Pandas，删除最后一个'_'之后的所有内容

Question

I have the following kind of strings in my column seen below.我的专栏中有以下类型的字符串，如下所示。 I would like to parse out everything after the last _ of each string, and if there is no _ then leave the string as-is.我想解析每个字符串的最后一个_之后的所有内容，如果没有_则保留字符串原样。 (as my below try will just exclude strings with no _ ) （因为我下面的尝试只会排除没有_的字符串）

so far I have tried below, seen here: Python pandas: remove everything after a delimiter in a string .到目前为止，我已经在下面尝试过，在这里看到： Python pandas: remove all after a delimiter in a string 。 But it is just parsing out everything after first _但它只是在第一个_之后解析所有内容

d6['SOURCE_NAME'] = d6['SOURCE_NAME'].str.split('_').str[0]

Here are some example strings in my SOURCE_NAME column.以下是我的 SOURCE_NAME 列中的一些示例字符串。

Stackoverflow_1234
Stack_Over_Flow_1234
Stackoverflow
Stack_Overflow_1234

Expected:预期的：

Stackoverflow
Stack_Over_Flow
Stackoverflow
Stack_Overflow

any help would be appreciated.任何帮助，将不胜感激。

Answer 1

Use a combination of str.rsplit and str.get for your desired outcome.使用str.rsplit和str.get的组合以获得您想要的结果。 str.rsplit simply splits a string from the end, while str.get gets the nth element of an iterator within a pd.Series object. str.rsplit只是从末尾拆分字符串，而str.get获取 pd.Series object 中迭代器的第 n 个元素。

Answer回答

d6['SOURCE_NAME'] = df['SOURCE_NAME'].str.rsplit('_', n=1).str.get(0)

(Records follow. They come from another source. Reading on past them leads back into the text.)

Definition shutdown_cleanup (i : list_info) (entry : VmEntry) : ST (Server * W) unit :=
  let '(vm_id, ip, tap, _, _, _) := i in
  let! stopped := on_manager (manager entry) stop in
  do! on_w (nm_delete_tap (network_manager cfg) tap ip) in
  do! on_alloc (release ip) in
  do! server_log (Some (uuid_string vm_id)) "VM cleaned up successfully" in
  do! on_manager stopped.2 drop_manager in
  ret tt.

Definition shutdown_one (i : list_info) : ST (Server * W) unit :=
  let! removed := shutdown_remove i.1.1.1.1.1 in
  match removed with
  | Ok entry => shutdown_cleanup i entry
  | Err _ => ret tt
  end.

(** What the [select!] on the signals returns. *)
Inductive signal : Type := SigInt | SigIntError | SigTerm.

(** [shutdown_signal(...)], once the signal of that name has come *)
Definition shutdown_graceful (name : string) : ST (Server * W) unit :=
  do! server_log None ("Received " +:+ name +:+ ", initiating graceful shutdown...") in
  do! server_log None "Cleaning up all VMs..." in
  let! vms_list := read_registry vm_list in
  do! server_log None ("Found " +:+ show_Z (Z.of_nat (length vms_list)) +:+ " VMs to clean up") in
  do! for_each shutdown_one vms_list in
  do! server_log None "Stopping proxy infrastructure..." in
  do! send_cancel in
  do! on_w (remove_proxy_rules (bridge_name (network_manager cfg))) in
  server_log None "All VMs cleaned up. Server shutting down.".

Definition shutdown_signal (sig : signal) : ST (Server * W) unit :=
  match sig with
  | SigInt => shutdown_graceful "SIGINT"
  | SigIntError => ret tt
  | SigTerm => shutdown_graceful "SIGTERM"
  end.

End service.

(** * The segments on the shared memory *)

Section memory.
Context {W : Type}.

(** The registry and the allocator of a state. *)
Definition mem (s : Server * W) : VmRegistry * IpAllocator := (vm_registry s.1, ip_allocator s.1).

(** From memory [M], [m] ends in a result and a memory that satisfy [Q]. *)
Definition seg {A} (M : VmRegistry * IpAllocator) (m : ST (Server * W) A) (Q : A -> VmRegistry * IpAllocator -> Prop) : Prop :=
  hoare (fun s => mem s = M) m (fun a s => Q a (mem s)).

Lemma seg_ret {A} M (a : A) (Q : A -> VmRegistry * IpAllocator -> Prop) : Q a M -> seg M (ret a) Q.
Proof. by intros HQ s <-. Qed.

Lemma seg_bind {A B} M (m : ST (Server * W) A) (k : A -> ST (Server * W) B) R Q :
  seg M m R -> (forall a M', R a M' -> seg M' (k a) Q) -> seg M (bind m k) Q.
Proof.
  intros Hm Hk. eapply hoare_bind; [exact Hm|]. intros a s HR. by apply (Hk a (mem s)).
Qed.

Lemma seg_keep {A B} M (m : ST (Server * W) A) (k : A -> ST (Server * W) B) Q :
  keeps mem m -> (forall a, seg M (k a) Q) -> seg M (bind m k) Q.
Proof. intros Hm Hk. eapply hoare_bind; [by apply keeps_hoare|]. exact Hk. Qed.

Lemma seg_alloc {A B} M (f : IpAllocator -> A * IpAllocator) (k : A -> ST (Server * W) B) Q :
  seg (M.1, (f M.2).2) (k (f M.2).1) Q -> seg M (bind (on_alloc f) k) Q.
Proof.
  intros Hk [s w] <-. unfold bind, on_alloc. simpl in *. destruct (f (ip_allocator s)) as [a al].
  by apply (Hk (mkServer (vm_registry s) al (event_store s) (cancelled s), w)).
Qed.

Lemma seg_registry {A B} M (f : VmRegistry -> A * VmRegistry) (k : A -> ST (Server * W) B) Q :
  seg ((f M.1).2, M.2) (k (f M.1).1) Q -> seg M (bind (on_registry f) k) Q.
Proof.
  intros Hk [s w] <-. unfold bind, on_registry. simpl in *. destruct (f (vm_registry s)) as [a r].
  by apply (Hk (mkServer r (ip_allocator s) (event_store s) (cancelled s), w)).
Qed.
Lemma inv_shutdown M ts iss : inv M ts iss -> inv M (ShutdownLoop (vm_list M.1) :: ts) iss.
Proof.
  intros [Hwf Hh Hn Hi [Hc1 Hc2] Ht Hk]. split; try done; [|by constructor].
  intros i Hin. simpl in Hin. apply elem_of_app in Hin as [Hin|Hin]; [|by apply Ht].
  apply list_elem_of_fmap in Hin as ([id e] & -> & Hin). apply iter_elem in Hin. unfold info_id, info_ip. simpl.
  split; [apply Hi; by rewrite Hin|]. split; [|intros e'; congruence].
  intros Hcr. destruct (Hc2 id Hcr). congruence.
Qed.

Lemma mem_step_inv M ts iss M' ts' iss' : mem_step M ts iss M' ts' iss' -> inv M ts iss -> inv M' ts' iss'.
Proof.
  intros Hst Hinv. destruct Hst as [reg al ip al' c ts iss Ha Hip Hnew|reg al e al' ts iss Ha|reg al id start e ts iss He|M ts iss|M ts iss
                                   |M t rest ts ts' M' iss Hp Heff|M t rest ts iss Hp Hcall].
  - by eapply inv_allocate.
  - by destruct (allocate_err _ _ _ (inv_wf _ _ _ Hinv) Ha) as (_ & -> & _).
  - by eapply (inv_remove _ _ _ e _ []).
  - done.
  - by apply inv_shutdown.
  - eapply effect_inv; [exact Heff|]. by eapply inv_perm.
  - apply inv_cancel; [|done]. by eapply inv_perm.
Qed.

Lemma step_good k k' : step (W := W) cfg k k' ->
  good (server k) (tasks k) (issued k) -> good (server k') (tasks k') (issued k').
Proof. intros Hst. by apply mem_step_inv, step_mem. Qed.

Lemma initial_good k : initial k -> good (server k) (tasks k) (issued k).
Proof.
  intros (Hr & Ha & -> & ->). unfold good. rewrite Hr, Ha. split; simpl.
  - apply wf_new.
  - intros x. unfold owners, reg_ips. rewrite map_to_list_empty. simpl. rewrite <- is_held_spec.
    split; [|intros Hx; by apply not_elem_of_nil in Hx]. unfold is_held.
    rewrite existsb_exists. intros (i & Hi & Hb%bool_decide_eq_true_1). destruct Hb as [Hb _].
    apply lookup_replicate in Hb as [? _]. done.
  - unfold owners, reg_ips. rewrite map_to_list_empty. constructor.
  - intros id Hid. by rewrite lookup_empty in Hid; destruct Hid.
  - split; [constructor|]. intros id Hid. by apply not_elem_of_nil in Hid.
  - intros i Hin. by apply not_elem_of_nil in Hin.
  - constructor.
Qed.

Lemma reachable_good k : reachable (W := W) cfg k -> good (server k) (tasks k) (issued k).
Proof.
  intros (k0 & Hi & Hs). apply initial_good in Hi. induction Hs as [|k0 k1 k2 Hst _ IH]; [done|].
  apply IH. by eapply step_good.
Qed.

(** *** What is left of dropped requests *)

Lemma abandoned_app ts ts' : abandoned (ts ++ ts') = abandoned ts ++ abandoned ts'.
Proof. apply bind_app. Qed.

Lemma abandoned_perm ts ts' : ts ≡ₚ ts' -> abandoned ts ≡ₚ abandoned ts'.
Proof. apply bind_perm. Qed.

(** A segment of a task abandons nothing, and takes nothing back. *)
Lemma effect_abandoned M t ts M' : effect M t ts M' -> abandoned ts = abandoned [t].
Proof. destruct 1 as [| | | |M c mgr ts Hts| | | | | | | |]; try done. by destruct Hts. Qed.

Lemma run_step_abandoned k k' : run_step (W := W) cfg k k' -> abandoned (tasks k') ≡ₚ abandoned (tasks k).
Proof.
  destruct 1 as [| | | | | | |k t rest ts w w' s' Hp Hr]; try done. simpl. rewrite (abandoned_perm _ _ Hp), abandoned_app.
  by rewrite (effect_abandoned _ _ _ _ (task_step_effect _ _ _ _ _ _ Hr)), <- abandoned_app.
Qed.

Lemma undisturbed_abandoned k : undisturbed (W := W) cfg k -> abandoned (tasks k) = [].
Proof.
  intros (k0 & (_ & _ & Ht & _) & Hs). assert (abandoned (tasks k0) = []) as H0' by by rewrite Ht. clear Ht.
  induction Hs as [|k0 k1 k2 Hst _ IH]; [done|]. apply IH, Permutation_nil_r. by rewrite <- H0', (run_step_abandoned _ _ Hst).
Qed.

(** Nothing gives an abandoned address back. *)
Lemma step_abandoned k k' x : step (W := W) cfg k k' -> x ∈ abandoned (tasks k) -> x ∈ abandoned (tasks k').
Proof.
  intros [Hrun|Hc]; [by rewrite (run_step_abandoned _ _ Hrun)|].
  destruct Hc as [k t rest Hp Hcall|]; [|done]. simpl.
  rewrite (abandoned_perm _ _ Hp), abandoned_app. change (t :: rest) with ([t] ++ rest). rewrite abandoned_app, !elem_of_app.
  intros [Hx|Hx]; [|by right]. destruct t; try done; by apply not_elem_of_nil in Hx.
Qed.

Lemma steps_abandoned k k' x : rtc (step (W := W) cfg) k k' -> x ∈ abandoned (tasks k) -> x ∈ abandoned (tasks k').
Proof. induction 1 as [|k k1 k2 Hst _ IH]; [done|]. intros Hx. by eapply IH, step_abandoned. Qed.

Lemma reachable_steps k k' : reachable (W := W) cfg k -> rtc (step (W := W) cfg) k k' -> reachable (W := W) cfg k'.
Proof. intros (k0 & Hi & Hs) Hst. exists k0. split; [done|]. by etrans. Qed.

the n argument in rsplit limits number of splits in output so that you only keep everything before the last '_'. rsplit 中的n参数限制了rsplit中的拆分次数，因此您只保留最后一个“_”之前的所有内容。

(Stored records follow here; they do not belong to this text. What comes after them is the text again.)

(* ===== verification/DnsProxy.v ===== *)
(** clawpot-server/src/proxy/dns_proxy.rs: the DNS proxy.  Queries from registered
    VMs that the authorization service allows are forwarded to the upstream
    server, all others are refused; TCP queries are framed by a length. *)

From S2P Require Import Prelude RustStr Addr World Json SimWorld IpAllocator Lifecycle FcConfig.
From S2P Require Import VmManager Network Events Registry AgentClient Service AuthClient ProxyLog.
From Stdlib Require Import ZArith Lia Ascii String.
From Stdlib Require Import Strings.Byte.
From stdpp Require Import base gmap strings list.

Open Scope nat_scope.

(** * Messages *)

(** [u16::from_be_bytes([packet[i], packet[i + 1]])] *)
Definition u16_at (packet : list byte) (i : nat) : outcome Z :=
  let$ a := idx packet i in let$ b := idx packet (i + 1) in Done (u16_be a b).

Definition qtype_str (qtype : Z) : string :=
  match qtype with
  | 1 => "A"
  | 2 => "NS"
  | 5 => "CNAME"
  | 6 => "SOA"
  | 15 => "MX"
  | 16 => "TXT"
  | 28 => "AAAA"
  | 33 => "SRV"
  | 255 => "ANY"
  | _ => "OTHER"
  end%Z%string.

(** The loop on the labels of the name: the labels and the position after it.
    Every turn advances, so the length of the packet bounds their number. *)
Fixpoint parse_labels (fuel : nat) (packet : list byte) (pos : nat) (labels : list string)
  : outcome (option (list string * nat)) :=
  match fuel with
  | O => NoFuel
  | S fuel' =>
      if length packet <=? pos then Done None
      else
        let$ b := idx packet pos in
        let label_len := Z.to_nat (u8 b) in
        if label_len =? 0 then Done (Some (labels, pos + 1))
        else
          let pos := pos + 1 in
          if length packet <? pos + label_len then Done None
          else
            let$ label := slice packet pos (pos + label_len) in
            parse_labels fuel' packet (pos + label_len) (labels ++ [from_utf8_lossy label])
  end.

(** [parse_dns_question(packet) -> Option<(String, String)>] *)
Definition parse_dns_question (packet : list byte) : outcome (option (string * string)) :=
  if length packet <? 12 then Done None
  else
    let$ qdcount := u16_at packet 4 in
    if (qdcount =? 0)%Z then Done None
    else
      let$ parsed := parse_labels (S (length packet)) packet 12 [] in
      match parsed with
      | None => Done None
      | Some (labels, pos) =>
          let name := str_join "." labels in
          if length packet <? pos + 2 then Done (Some (name, "unknown"%string))
          else
            let$ qtype := u16_at packet pos in
            Done (Some (name, qtype_str qtype))
      end.

(** [build_refused_response(query) -> Vec<u8>] *)
Definition build_refused_response (query : list byte) : list byte :=
  match query with
  | b0 :: b1 :: b2 :: b3 :: b4 :: b5 :: _ :: _ :: _ :: _ :: _ :: _ :: rest =>
      [b0; b1; to_u8 (Z.land (Z.lor (u8 b2) 0x80) 0xFD); to_u8 (Z.lor (Z.land (u8 b3) 0xF0) 0x05); b4; b5;
       x00; x00; x00; x00; x00; x00] ++ rest
  | _ => []
  end.

(** * TCP framing *)

Section framing.
Context {T : Type} `{ByteSource T} `{ByteSink T}.

(** [read_dns_length(reader)]; the context put on the error is added by the caller *)
Definition read_dns_length : ST T (result Z io_error) :=
  let? len_buf := read_exact 2 in
  ret (Ok (u16_be (default x00 (len_buf !! 0)) (default x00 (len_buf !! 1)))).

(** [write_dns_message(writer, message)] *)
Definition write_dns_message (message : list byte) : ST T (result unit error) :=
  let len := be_u16 (wrap16 (Z.of_nat (length message))) in
  do? st_map (map_err (fun e => ["Failed to write DNS TCP length prefix"%string; io_error_msg e])) (write_all len) in
  do? st_map (map_err (fun e => ["Failed to write DNS TCP message"%string; io_error_msg e])) (write_all message) in
  do? st_map (map_err (fun e => ["Failed to flush DNS TCP message"%string; io_error_msg e])) flush in
  ret (Ok tt).

End framing.

(** * Queries *)

(** The socket to the upstream server.  [udp_recv] is the [recv] under the five
    second timeout: the outer error is the timeout. *)
Class Upstream (W : Type) := {
  udp_bind : ST W (result unit string);
  udp_send : list byte -> ST W (result unit string);
  udp_recv : ST W (result (result (list byte) string) string);
}.

Section proxy.
Context {W : Type} `{Clock W} `{Timestamps W} `{UuidGen W} `{UuidText} `{SerdeJson} `{HashOrder} `{AuthService W}
  `{Upstream W}.
Context (auth : AuthClient).

(** [resp_buf[3] & 0x0F] when there are four bytes *)
Definition rcode_of (response : list byte) : option Z := (fun b => Z.land (u8 b) 0x0F) <$> response !! 3.

(** [process_dns_query], steps 6 and 7: send the packet upstream and log the answer. *)
Definition forward_upstream (packet : list byte) (vm_id corr_id : string) (start : Z)
  : ST (Server * W) (result (list byte) error) :=
  let! sent := on_w (udp_send packet) in
  match sent with
  | Err e => ret (Err ["Failed to send to upstream DNS"%string; e])
  | Ok _ =>
      let! received := on_w udp_recv in
      match received with
      | Err e => ret (Err ["DNS upstream timeout"%string; e])
      | Ok (Err e) => ret (Err ["Failed to receive DNS response"%string; e])
      | Ok (Ok response) =>
          let! now := on_w instant_now in
          let rcode := rcode_of response in
          do! on_events (emit_with_duration "network.dns.response" "network" (Some vm_id) (Some corr_id)
                (now - start)%Z (Some (bool_decide (rcode = Some 0%Z)))
                (JObject [("rcode", jopt jint rcode); ("resp_size", jint (Z.of_nat (length response)));
                          ("duration_ms", jint (now - start))]%string)) in
          ret (Ok response)
      end
  end.

(** Steps 2 to 4: parse, log, and ask the authorization service. *)
Definition dns_authorize (packet : list byte) (vm_id corr_id : string) : ST (Server * W) (outcome bool) :=
  match parse_dns_question packet with
  | Panic => ret Panic
  | NoFuel => ret NoFuel
  | Done question =>
      let '(query_name, query_type) := default ("unknown", "unknown")%string question in
      do! on_events (emit "network.dns.request" "network" (Some vm_id) (Some corr_id)
            (JObject [("query_name", JString query_name); ("query_type", JString query_type)]%string)) in
      let! auth_start := on_w instant_now in
      let! answer := on_w (authorize_dns auth 0 vm_id query_name query_type) in
      let '(allowed, reason) := match answer with Ok ar => ar | Err _ => (false, "auth error"%string) end in
      let! auth_now := on_w instant_now in
      do! on_events (emit "network.dns.authorized" "network" (Some vm_id) (Some corr_id)
            (JObject [("allowed", JBool allowed); ("reason", JString reason);
                      ("latency_ms", jint (auth_now - auth_start))]%string)) in
      ret (Done allowed)
  end.

(** Step 5: the refusal of a denied query. *)
Definition dns_deny (packet : list byte) (vm_id corr_id : string) (start : Z) : ST (Server * W) (result (list byte) error) :=
  let! now := on_w instant_now in
  do! on_events (emit_with_duration "network.dns.response" "network" (Some vm_id) (Some corr_id)
        (now - start)%Z (Some false)
        (JObject [("rcode", jint 5); ("answers", JString "REFUSED"); ("duration_ms", jint (now - start))]%string)) in
  ret (Ok (build_refused_response packet)).

(** [process_dns_query(packet, peer_addr, registry, events, auth, upstream_socket)] *)
Definition process_dns_query (packet : list byte) (peer_ip : IpAddr) : ST (Server * W) (outcome (result (list byte) error)) :=
  let! looked := proxy_lookup peer_ip in
  let '(start, corr_id, found) := looked in
  match found with
  | None => ret (Done (Ok (build_refused_response packet)))
  | Some id =>
      let vm_id := uuid_string id in
      let! decision := dns_authorize packet vm_id corr_id in
      match decision with
      | Panic => ret Panic
      | NoFuel => ret NoFuel
      | Done allowed =>
          if negb allowed then st_map Done (dns_deny packet vm_id corr_id start)
          else st_map Done (forward_upstream packet vm_id corr_id start)
      end
  end.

Even though a solution using pd.Series.apply is almost half as fast, I like this one because is more expressive in it's syntax.尽管使用pd.Series.apply的解决方案几乎快了一半，但我喜欢这个解决方案，因为它的语法更具表现力。 If you want to use the pd.Series.apply solution (faster) check the timing part!如果您想使用pd.Series.apply解决方案（更快），请检查计时部分！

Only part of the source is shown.